Volver (R: Pedro Almodóvar, E 2006) ©universumfilm
Volver (R: Pedro Almodóvar, E 2006) ©universumfilm

Volver (E 2006)


Wenn verstorbene Verwandte uns heimsuchen, dann bringen sie auch die Lasten der Vergangenheit mit; den Schmerz, der mit ihnen zu begraben versucht wurde. Doch wenn sie, wie in Pedro Almodóvars Film tatsächlich auftauchen und im Friseursalon aushelfen, kann auch etwas geheilt, Unausgesprochenes gelöst und Frieden geschlossen werden.

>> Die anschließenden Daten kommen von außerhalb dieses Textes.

(** * stty: a shallow embedding of [cerata/ubase/stty.c]

    The terminal-attribute tool of the repository is modelled function by
    function.  C integers are [Z] with the 32-bit complement of [tcflag_t]
    written out, C strings are [string], the [struct termios] working copy is
    a record, the three file-scope counters are threaded explicitly, and the
    calls that leave the program (the terminal driver, libc, [estrtonum] of
    util.h) are gathered in a [platform] record. *)

From Stdlib Require Import ZArith List String Ascii Bool Lia.
From Stdlib Require Import Strings.Byte DecimalString.
Import ListNotations.

Local Open Scope list_scope.
Local Open Scope string_scope.
Local Open Scope Z_scope.

(* ------------------------------------------------------------------ *)
(** ** Constants of [<termios.h>], [<sys/ttydefaults.h>], [<sys/ioctl.h>]

    These come from the system headers of the target (Linux, generic
    architecture), not from the repository; the octal spelling of the
    header is kept next to each value. *)

Definition NCCS : nat := 32.

(* c_iflag *)
Definition IGNBRK    : Z := 0x1.        (* 0000001 *)
Definition BRKINT    : Z := 0x2.        (* 0000002 *)
Definition IGNPAR    : Z := 0x4.        (* 0000004 *)
Definition PARMRK    : Z := 0x8.        (* 0000010 *)
Definition INPCK     : Z := 0x10.       (* 0000020 *)
Definition ISTRIP    : Z := 0x20.       (* 0000040 *)
Definition INLCR     : Z := 0x40.       (* 0000100 *)
Definition IGNCR     : Z := 0x80.       (* 0000200 *)
Definition ICRNL     : Z := 0x100.      (* 0000400 *)
Definition IUCLC     : Z := 0x200.      (* 0001000 *)
Definition IXON      : Z := 0x400.      (* 0002000 *)
Definition IXANY     : Z := 0x800.      (* 0004000 *)
Definition IXOFF     : Z := 0x1000.     (* 0010000 *)
Definition IMAXBEL   : Z := 0x2000.     (* 0020000 *)
Definition IUTF8     : Z := 0x4000.     (* 0040000 *)

(* c_oflag *)
Definition OPOST     : Z := 0x1.        (* 0000001 *)
Definition OLCUC     : Z := 0x2.        (* 0000002 *)
Definition ONLCR     : Z := 0x4.        (* 0000004 *)
Definition OCRNL     : Z := 0x8.        (* 0000010 *)
Definition ONOCR     : Z := 0x10.       (* 0000020 *)
Definition ONLRET    : Z := 0x20.       (* 0000040 *)
Definition OFILL     : Z := 0x40.       (* 0000100 *)
Definition OFDEL     : Z := 0x80.       (* 0000200 *)
Definition NLDLY     : Z := 0x100.      (* 0000400 *)
Definition NL0       : Z := 0x0.
Definition NL1       : Z := 0x100.      (* 0000400 *)
Definition CRDLY     : Z := 0x600.      (* 0003000 *)
Definition CR0       : Z := 0x0.
Definition CR1       : Z := 0x200.      (* 0001000 *)
Definition CR2       : Z := 0x400.      (* 0002000 *)
Definition CR3       : Z := 0x600.      (* 0003000 *)
Definition TABDLY    : Z := 0x1800.     (* 0014000 *)
Definition TAB0      : Z := 0x0.
Definition TAB1      : Z := 0x800.      (* 0004000 *)
Definition TAB2      : Z := 0x1000.     (* 0010000 *)
Definition TAB3      : Z := 0x1800.     (* 0014000 *)
Definition BSDLY     : Z := 0x2000.     (* 0020000 *)
Definition BS0       : Z := 0x0.
Definition BS1       : Z := 0x2000.     (* 0020000 *)
Definition FFDLY     : Z := 0x8000.     (* 0100000 *)
Definition FF0       : Z := 0x0.
Definition FF1       : Z := 0x8000.     (* 0100000 *)
Definition VTDLY     : Z := 0x4000.     (* 0040000 *)
Definition VT0       : Z := 0x0.
Definition VT1       : Z := 0x4000.     (* 0040000 *)

(* c_cflag *)
Definition CSIZE     : Z := 0x30.       (* 0000060 *)
Definition CS5       : Z := 0x0.
Definition CS6       : Z := 0x10.       (* 0000020 *)
Definition CS7       : Z := 0x20.       (* 0000040 *)
Definition CS8       : Z := 0x30.       (* 0000060 *)
Definition CSTOPB    : Z := 0x40.       (* 0000100 *)
Definition CREAD     : Z := 0x80.       (* 0000200 *)
Definition PARENB    : Z := 0x100.      (* 0000400 *)
Definition PARODD    : Z := 0x200.      (* 0001000 *)
Definition HUPCL     : Z := 0x400.      (* 0002000 *)
Definition CLOCAL    : Z := 0x800.      (* 0004000 *)
Definition CMSPAR    : Z := 0x40000000. (* 010000000000 *)
Definition CRTSCTS   : Z := 0x80000000. (* 020000000000 *)

(* c_lflag *)
Definition ISIG      : Z := 0x1.        (* 0000001 *)
Definition ICANON    : Z := 0x2.        (* 0000002 *)
Definition XCASE     : Z := 0x4.        (* 0000004 *)
Definition ECHO      : Z := 0x8.        (* 0000010 *)
Definition ECHOE     : Z := 0x10.       (* 0000020 *)
Definition ECHOK     : Z := 0x20.       (* 0000040 *)
Definition ECHONL    : Z := 0x40.       (* 0000100 *)
Definition NOFLSH    : Z := 0x80.       (* 0000200 *)
Definition TOSTOP    : Z := 0x100.      (* 0000400 *)
Definition ECHOCTL   : Z := 0x200.      (* 0001000 *)
Definition ECHOPRT   : Z := 0x400.      (* 0002000 *)
Definition ECHOKE    : Z := 0x800.      (* 0004000 *)
Definition FLUSHO    : Z := 0x1000.     (* 0010000 *)
Definition IEXTEN    : Z := 0x8000.     (* 0100000 *)
Definition EXTPROC   : Z := 0x10000.    (* 0200000 *)

(* speed_t *)
Definition B0        : Z := 0x0.
Definition B50       : Z := 0x1.
Definition B75       : Z := 0x2.
Definition B110      : Z := 0x3.
Definition B134      : Z := 0x4.
Definition B150      : Z := 0x5.
Definition B200      : Z := 0x6.
Definition B300      : Z := 0x7.
Definition B600      : Z := 0x8.        (* 0000010 *)
Definition B1200     : Z := 0x9.        (* 0000011 *)
Definition B1800     : Z := 0xa.        (* 0000012 *)
Definition B2400     : Z := 0xb.        (* 0000013 *)
Definition B4800     : Z := 0xc.        (* 0000014 *)
Definition B9600     : Z := 0xd.        (* 0000015 *)
Definition B19200    : Z := 0xe.        (* 0000016 *)
Definition B38400    : Z := 0xf.        (* 0000017 *)
Definition B57600    : Z := 0x1001.     (* 0010001 *)
Definition B115200   : Z := 0x1002.     (* 0010002 *)
Definition B230400   : Z := 0x1003.     (* 0010003 *)
Definition B460800   : Z := 0x1004.     (* 0010004 *)
Definition B500000   : Z := 0x1005.     (* 0010005 *)
Definition B576000   : Z := 0x1006.     (* 0010006 *)
Definition B921600   : Z := 0x1007.     (* 0010007 *)
Definition B1000000  : Z := 0x1008.     (* 0010010 *)
Definition B1152000  : Z := 0x1009.     (* 0010011 *)
Definition B1500000  : Z := 0x100a.     (* 0010012 *)
Definition B2000000  : Z := 0x100b.     (* 0010013 *)
Definition B2500000  : Z := 0x100c.     (* 0010014 *)
Definition B3000000  : Z := 0x100d.     (* 0010015 *)
Definition B3500000  : Z := 0x100e.     (* 0010016 *)
Definition B4000000  : Z := 0x100f.     (* 0010017 *)

(* c_cc subscripts *)
Definition VINTR    : nat := 0.
Definition VQUIT    : nat := 1.
Definition VERASE   : nat := 2.
Definition VKILL    : nat := 3.
Definition VEOF     : nat := 4.
Definition VTIME    : nat := 5.
Definition VMIN     : nat := 6.
Definition VSWTC    : nat := 7.
Definition VSTART   : nat := 8.
Definition VSTOP    : nat := 9.
Definition VSUSP    : nat := 10.
Definition VEOL     : nat := 11.
Definition VREPRINT : nat := 12.
Definition VDISCARD : nat := 13.
Definition VWERASE  : nat := 14.
Definition VLNEXT   : nat := 15.
Definition VEOL2    : nat := 16.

Wenn der Schauplatz des spanischen Dorfes schon die höchste Rate an wahnsinnigen Personen beheimatet und sich die Figuren um Raimunda (Penelope Cruz) und Sole (Lola Dueñas) sowieso schon am Rande des Nervenzusammenbruchs befinden, sodass die tatsächliche Auferstehung der Mutter glaubhafter erscheint als ein von vornherein nie passierter Tod, dann kann das Heimsuchen der Toten auch enorm witzig sein. Weinen dürfen Geister wohl nicht, sagt die auferstandene Mutter einmal. Gelacht werden darf jedoch, obwohl Almodóvar die Abgründe, die die permanente Farbe Rot uns warnend signalisieren will, irgendwann nicht mehr zu verstecken vermag. Schließlich hat VOLVER uns schon gezeigt, dass Begraben geglaubtes wieder seinen Weg nach oben finden kann.